The bracken was over head height in places.  A flourecent ocean of summer dampness choking the path, fibrous fronds a haven to the legions of midges, just waiting for their chance to unleash hell. No-one's been to this crag for a while then.  Really, Am Fasgadh is a venue for the short cold days, best approached over browned bracken skeletons, not through the living green mass in late June. It's short tests best attempted in winter-dry friction, not in summer smooge.  But here we were. 12 degrees, breezy, showery.  Where else was going to offer a day of guaranteed dry climbing? The clip-stick came into it's own as a bracken basher, and between that and a bouldering mat dragged about like a tractor-mounted topper we got the worst of it down, freeing the starting footholds from their submersion.

Now we're here, where to begin?

In the bright optimism of Spring I foolishly sprayed a couple of goals I wanted to achieve before becoming a dad.  One was to onsight E5, which, in the reality of a full-time-working-midgy-drizzly-not-very-traddy-Highland-summer, I'm reneging on.
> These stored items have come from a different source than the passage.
(** X1: the grounding check of the validation service accepts every
    non-empty answer over a non-empty chunk list, whatever the answer and
    the chunks say: both exits of its word-overlap loop return [True]. *)
Theorem grounding_check_never_rejects (answer : string)
  (chunks : list DocumentChunk.t) :
  answer <> EmptyString -> chunks <> [] ->
  validate_answer_grounding_loop answer chunks = true.
Proof.
  intros Ha Hc. unfold validate_answer_grounding_loop.
  destruct answer; [congruence|]. destruct chunks; [congruence|].
  simpl. destruct (_ && _ || _); reflexivity.
Qed.

Lemma grounding_check_never_rejects_witness :
  validate_answer_grounding_loop "Bananas are yellow."
    [DocumentChunk.mk "1" "doc_1" "Robots have joints and actuators." 0%Z] = true.
Proof.
  apply grounding_check_never_rejects; discriminate.
Defined.

Lemma gate_table (q : QueryRequest.t) (chunks : list DocumentChunk.t)
  (answer : option string) :
  check_refusal_conditions q chunks answer
  = match chunks with
    | [] => Some ("NO_RELEVANT_CONTEXT",
                  "No relevant context found in the textbook to answer the question.")
    | _ :: _ =>
        if forallb (fun c => negb (PyStr.is_empty (DocumentChunk.document_id c)))
                   chunks
        then None
        else Some ("CITATION_FAILURE",
                   "Citations cannot be generated for the provided context.")
    end.
Proof.
  unfold check_refusal_conditions, validate_answer_grounding,
    _can_generate_citations.
  destruct chunks as [|c l]; [reflexivity|].
  cbn [validate_retrieved_context List.length Nat.ltb Nat.leb negb Nat.eqb orb].
  destruct answer as [[|a s]|]; cbn [PyStr.is_empty negb andb orb];
    destruct (forallb _ (c :: l)); reflexivity.
Qed.

(** X2: the decision of [check_refusal_conditions] does not depend on the
    answer it is given: it passes exactly when there is a chunk and every
    chunk has a non-empty [document_id]; without chunks it refuses
    with [NO_RELEVANT_CONTEXT], otherwise with [CITATION_FAILURE].  The
    refusal for an ungrounded answer is never returned. *)
Theorem gate_decision (q : QueryRequest.t) (chunks : list DocumentChunk.t)
  (answer : option string) :
  check_refusal_conditions q chunks answer = check_refusal_conditions q chunks None
  /\ (check_refusal_conditions q chunks answer = None
      <-> chunks <> []
          /\ Forall (fun c => DocumentChunk.document_id c <> EmptyString) chunks)
  /\ (forall reason_code explanation,
        check_refusal_conditions q chunks answer = Some (reason_code, explanation) ->
        (chunks = [] /\ reason_code = "NO_RELEVANT_CONTEXT")
        \/ (chunks <> [] /\ reason_code = "CITATION_FAILURE")).
Proof.
  rewrite !gate_table. split; [reflexivity|].
  destruct chunks as [|c l].
  - split; [split; [discriminate | intros [H _]; congruence]|].
    intros rc ex [= <- _]. auto.
  - destruct (forallb _ (c :: l)) eqn:E.
    + split; [|discriminate]. split; [|reflexivity].
      intros _. split; [discriminate|].
      apply Forall_forall. intros x Hx.
      rewrite forallb_forall in E. specialize (E x Hx).
      intros Hd. rewrite Hd in E. discriminate E.
    + split.
      * split; [discriminate|]. intros [_ H].
        apply not_true_iff_false in E. elim E.
        apply forallb_forall. intros x Hx.
        rewrite Forall_forall in H. specialize (H x Hx).
        destruct (DocumentChunk.document_id x); [congruence | reflexivity].
      * intros rc ex [= <- _]. right. split; [discriminate | reflexivity].
Qed.

(** X3: citations that pass [validate_citation_format] also pass the
    weaker [validate_citation_generation] of the validation service. *)
Theorem format_valid_implies_generation_valid (citations : list Citation.t) :
  forallb validate_citation_format citations = true ->
  validate_citation_generation citations = true.
Proof.
  unfold validate_citation_generation.
  induction citations as [|c l IH]; [reflexivity|].
  simpl. intros H. apply andb_true_iff in H as [Hc Hl].
  rewrite (IH Hl), andb_true_r.
  apply validate_citation_format_spec in Hc as (H1 & H2 & H3 & _).
  destruct (Citation.chapter c); [now elim H1|].
  destruct (Citation.section c); [now elim H2|].
  destruct (Citation.file_path c); [now elim H3|].
  reflexivity.
Qed.

Lemma format_valid_implies_generation_valid_witness :
  validate_citation_generation
    (format_citations
       [DocumentChunk.mk "17" "doc_ai_1" "Artificial intelligence" 0%Z] "q1")
  = true.
Proof.
  apply format_valid_implies_generation_valid. reflexivity.
Defined.

(** X4: the validator reports at most two errors: an invalid mode and a
    missing selected text are never reported together. *)
Theorem validator_error_bound (q : QueryRequest.t) :
  (List.length (validate_query_request q) <= 2)%nat
  /\ ~ (In err_mode (validate_query_request q)
        /\ In err_selected (validate_query_request q)).
Proof.
  destruct (validate_query_request_complete q) as (_ & Hm & Hs).
  assert (Hx : bad_mode q = true -> selected_required q = true -> False).
  { unfold bad_mode, selected_required, str_in. simpl.
    destruct (QueryRequest.query_mode q =? "selected-text") eqn:E.
    - apply String.eqb_eq in E. rewrite E. simpl. discriminate.
    - simpl. discriminate. }
  split.
  - rewrite validate_query_request_collects.
    destruct (question_too_short _), (bad_mode q) eqn:Eb,
      (selected_required q) eqn:Es; simpl; try lia;
      elim (Hx eq_refl eq_refl).
  - intros [H1 H2]. apply Hm in H1. apply Hs in H2. auto.
Qed.

(** ** Retrieved chunks *)

Lemma chunks_of_points_filter (points : list ScoredPoint.t) :
  chunks_of_points points = map chunk_of_point (filter has_text points).
Proof.
  induction points as [|p l IH]; [reflexivity|].
  simpl. unfold has_text at 1.
  destruct (PyStr.is_empty (payload_text_of p)); simpl; now rewrite IH.
Qed.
Just not enough mileage in the head. The other was to redpoint a 7c sport route, a grade that I'd not climbed before.  This latter goal felt much more realistic, involving far more factors that I could control. I had a handful of routes that would potentially fit the bill and one that I thought I might have a pretty good chance at was Am Fasgadh's Primo. The first 5 bolts of Primo on their own are a fierce little 7b+ known as Curving Crack (AKA C.C. for the rest of this blog). Where perma-dry C.C. slopes off right to an intermediate lower-off Primo keeps going for another 6 bolts through the quartz roof umbrella to the top of the crag. After around 4 seasons of attempts I eventually did C.C. in 2014, boring it into submission.

So that's where I started.  Trying to re-aquaint myself with old friends on C.C. - evil old friends I had spent years battling: the quartz 'jug', the crozzly pinch, the stab into the crack, the delicate cross into the finger-lock. They were as stubborn as before, but at least I knew what to do and that would hopefully just be a matter of persistence to bring them together.

Then there was the top section.  I'd never tried it before but had belayed a couple of folk on it a time or two and had a memory of hearing that it was easier than the lower section.  The first time up that felt like a big fat lie to me.  There was a grim move pulling through a roof on a horizontal hand jam that as soon as you moved up and the hand was level with your foot bit savagely into my wrist, spitting me off in squeaks of pain.  Then the next move seemed like a huge span from a small undercut to an awkward diagonal hold. I went home with my tail between my legs - happy to have at least opened an account on a pre-baby goal, but knowing there was work to do.

A week passed. The board took a hammering and I even dusted off the running shoes.  Surely summer would return and Am Fasgadh would be back off-limits?  But along came the weekend and it was 12 degrees, showery and breezy again.  Back to it.

The C.C. links started to grow that day: ground to quartz jug, off, quartz jug to the crack. Tess' beta got me from C.C. into the quartz roof but then the horror-jam wasn't working so I was stuck.  I eventually unstuck this by a complete fluke, squeezing a toe under the roof to take weight off the jam and turn it into an undercut.  It was so satisfying, turning a stopper into a fairly do-able move.  But then there was the span.  It was infuriating.  Tess, who is shorter than me, pissed the move that day so I really shouldn't have been having a problem. Clearly I was doing something silly with my feet. I made some headway, but didn't feel secure. After that section I was pretty sure I could hold the rest together to the chain.

Suddenly success distilled down to three things: repeating a short 7b+ that I had managed three years ago, getting enough rest below the roof and sorting my feet to get high enough for the 'stretch'. Oh, and getting a notoriously midgy, sheltered, south-facing crag in good condition in early July.

Another week passed. Routes at the wall on Monday, circuits on Tuesday, boulder problems on Wednesday.  Friday I was off work, but their wasn't much wind forecast.  A potential midge-fest.  But then it was looking showery so no-where else was guaranteed to be dry. Mhairi wanted a re-match on C.C.so I had a keen partner. Sod it, let's gamble.

The gentlest breeze tickled the green bracken sea. The rattling leaves on the aspen tree above the crag - the Am Fasgadh weathervane - gave a slight tremble.  The midges sat tight. I clawed my way through Curving Crack to the semi-rest, to the roof, shook out and shook out and shook out, and then: jam, step, toe, undercut, undercut, step, step, reach... Either I crept past as the Am Fasgadh gods were sleeping or they just got bored of me, but either way, I'm now one step closer to being ready for parenthood.